During the development of the project, we discovered that it is not a chapel, but that the existing structure is the remnant of a Baroque church, whose history is quite tumultuous: a tower with one bell was added in 1715, it was fully completed only in 1740, but shortly after, as part of Josephine reforms in 1786, it was abolished and deconsecrated. Subsequently, the tower with the porch was dismantled and the structure served as a powder magazine for the municipal garrison. Since 1875, regular pilgrimages began to take place at the chapel. The first preservation restoration of the building was carried out at the turn of the twenties and thirties of the last century and was completed in 1931. After World War II, the chapel found itself in the middle of a military area and over the following years was heavily damaged (the city was handed over to the army only in 2003). The second restoration took place at the end of the 1960s when the chapel received more or less its current volume and shape.

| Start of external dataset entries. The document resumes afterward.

Lemma constructor_gamma_prefiltered (a : Args) w :
  prefiltered a = true -> gammaSpace (base (fst (constructor a w))) = false.
Proof.
  intros Hp. run. rewrite Hp. repeat (case_match; simpl; try reflexivity).
Qed.

Ltac run_new :=
  unfold CreateFromImages, CreateFromPrefilteredData, new_CubeTexture, alloc;
  run.

(** X11: [CreateFromImages] always looks the cache up, under the
    concatenation of the file names as key, also for an empty file list; the
    lookup is the second call it records, after the dirty signal of the
    coordinates mode (line 4).  The new descriptor has that key as url and
    the file list as given, and is never prefiltered; on a miss without
    delayed loading the one call that follows is the six-image load with
    that file list. *)
Theorem CreateFromImages_descriptor (fs : list string) (sc : Scene)
    (nm : bool) w :
  let made := CreateFromImages fs sc nm w in
  let key := String.concat "" fs in
  fst made = length (heap w) /\
  (exists t, heap (snd made) = (heap w ++ [t])%list /\
             url t = key /\ _files t = Some fs /\ _noMipmap t = nm /\
             _prefiltered t = false) /\
  (exists rest,
     calls (snd made) =
       (calls w ++ MarkAllMaterialsAsDirty TextureDirtyFlag
                :: GetFromCache key nm :: rest)%list /\
     (cache_find key nm (loadedTexturesCache w) 0%nat = None ->
      useDelayedTextureLoading sc = false ->
      rest = [CreateCubeTexture key (Some fs) nm None None
                TEXTUREFORMAT_RGBA None])).
Proof.
  intros made key. subst made. run_new.
  rewrite (rootUrlKey_concat fs ""). simpl. fold key.
  assert (Hc : incomplete
                 {| rootUrl := key; scene := sc; extensions := None;
                    noMipmap := nm; files := Some fs; onLoad := None;
                    onError := None; format := TEXTUREFORMAT_RGBA;
                    prefiltered := false; forcedExtension := None;
                    createPolynomials := false |} = false)
    by (apply incomplete_false; right; simpl; eauto).
  rewrite Hc. simpl.
  destruct (cache_find key nm (loadedTexturesCache w) 0%nat) as [h|] eqn:Hfind;
    simpl.
  - split; [done|]. split; [eexists; split; [reflexivity|done]|].
    exists []. split; [by rewrite <- !app_assoc|]. discriminate.
  - replace (if negb (String.eqb (resolve_extension key None) ".dds")
             then false else false) with false by (by case_match).
    destruct (useDelayedTextureLoading sc) eqn:Hdel; simpl.
    + split; [done|]. split; [eexists; split; [reflexivity|done]|].
      exists []. split; [by rewrite <- !app_assoc|]. discriminate.
    + split; [done|]. split; [eexists; split; [reflexivity|done]|].
      eexists. split; [by rewrite <- !app_assoc|]. done.
Qed.
(** * PokeButler: blackjack engine, circuit breaker, cache store, request
      deduplication and deck seeding, embedded from the Python sources.

    Layout: the embedding of the source (utils/blackjack_deck.py,
    utils/blackjack_helpers.py, utils/blackjack_game.py,
    utils/circuit_breaker.py, utils/database.py, utils/api_clients.py,
    utils/decorators.py, utils/assets.py and the dealer's line of
    utils/blackjack_views.py) comes first; the lemmas and the theorems
    about it follow. *)

From Stdlib Require Import ZArith Lia.
From stdpp Require Import base list gmap strings sorting pretty.

Local Open Scope Z_scope.

(** ** config/settings.py: blackjack constants *)

Definition BLACKJACK_VALUE : Z := 21.
Definition BLACKJACK_ACE_HIGH_VALUE : Z := 11.
Definition BLACKJACK_ACE_LOW_VALUE : Z := 1.
Definition BLACKJACK_FACE_CARD_VALUE : Z := 10.
Definition BLACKJACK_INITIAL_CARDS_COUNT : nat := 2.
Definition BLACKJACK_NUM_DECKS_IN_SHOE : nat := 2.

(** ** utils/blackjack_deck.py: Card *)

(** [Deck.SUITS] and [Deck.RANKS]: the strings a card is built from. *)
Inductive Suit := Spades | Hearts | Diamonds | Clubs.

Inductive Rank :=
  | RA | R2 | R3 | R4 | R5 | R6 | R7 | R8 | R9 | R10 | RJ | RQ | RK.

Record Card := mkCard { suit : Suit; rank : Rank }.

This construction phase was completed in the 1970s with the installation of sculptures in prepared niches and the placement of a ceramic triangular mosaic on the facade (probably from the workshop of Vladislav Vaculka).
The last, overall third reconstruction focused primarily on the overall structural renewal of the building, taking into account the spiritual potential of the entire location. The space of the chapel was visually opened by a glass wall in the place of the restored triumphal arch, which separated the sanctuary from the nave. The glass wall is protected by a wrought iron grill, painted black, which resembles Slovácko lace in its structure; this protective element allows daylight to penetrate while also ventilating the building on warm days. The grassy forecourt of the chapel is defined by a wall made of local black-yellow striped sandstone (quarry Bzová) in the footprint of the original church, which will continue to serve for festive services or other socio-cultural events.
In the future, the chapel is to become the center of the planned natural-cultural and recreational area Park Rochus.